#### [Dataset entries]
(** C6: The verdict is never drawn from a silently partial set: when the caller
    list is not flagged truncated, every node of the index from which a seed is
    reached within the requested depth along followed call edges is in the list,
    once; and a truncated list always carries its note. *)
Theorem callers_complete db s max_depth min_rank :
  ∃ rc, get_callers_with_route_info_seeded db s max_depth min_rank = Some (Ok rc)
    ∧ NoDup (c_node_id <$> rc_callers rc)
    ∧ (truncated rc = true ↔ is_Some (truncation_note rc))
    ∧ (truncated rc = false → ∀ m n f, (Z.of_nat m <= max_depth)%Z →
         reach (seed_ids db s) (followed db Callers min_rank) m (n_id n) →
         n ∈ db_nodes db → f ∈ db_files db → f_id f = n_file_id n →
         ∃ c, c ∈ rc_callers rc ∧ c_node_id c = n_id n).
Proof.
  destruct (query_direction_list db s max_depth Callers min_rank)
    as (kept & hit & Hq & _ & Hnd & _ & Hcomplete).
  eexists. split.
  { unfold get_callers_with_route_info_seeded, get_call_graph_seeded, query_by_name. simpl.
    rewrite query_direction_clamp, Hq. done. }
  simpl. split_and!.
  - rewrite <-list_fmap_compose. exact Hnd.
  - unfold truncation_note. destruct (truncated _) eqn:E; simpl.
    + split; [by eexists|done].
    + split; [done|by intros []].
  - unfold truncated. simpl. intros [-> Hcap%Z.ltb_ge]%orb_false_iff m n f Hm Hr Hn Hf Hj.
    destruct (Hcomplete eq_refl m n f) as (x & Hx & Hid); [lia|done..|].
    exists (caller_of (fetch_route_metadata_map db (node_id <$> kept)) x).
    split; [by apply list_elem_of_fmap_2|done].
Qed.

#### [Description of the task]
Write out, exactly as given, the line containing "as (kept & hit" and every line after it to the end of the records. Include nothing else.

#### [Worked solution]
    as (kept & hit & Hq & _ & Hnd & _ & Hcomplete).
  eexists. split.
  { unfold get_callers_with_route_info_seeded, get_call_graph_seeded, query_by_name. simpl.
    rewrite query_direction_clamp, Hq. done. }
  simpl. split_and!.
  - rewrite <-list_fmap_compose. exact Hnd.
  - unfold truncation_note. destruct (truncated _) eqn:E; simpl.
    + split; [by eexists|done].
    + split; [done|by intros []].
  - unfold truncated. simpl. intros [-> Hcap%Z.ltb_ge]%orb_false_iff m n f Hm Hr Hn Hf Hj.
    destruct (Hcomplete eq_refl m n f) as (x & Hx & Hid); [lia|done..|].
    exists (caller_of (fetch_route_metadata_map db (node_id <$> kept)) x).
    split; [by apply list_elem_of_fmap_2|done].
Qed.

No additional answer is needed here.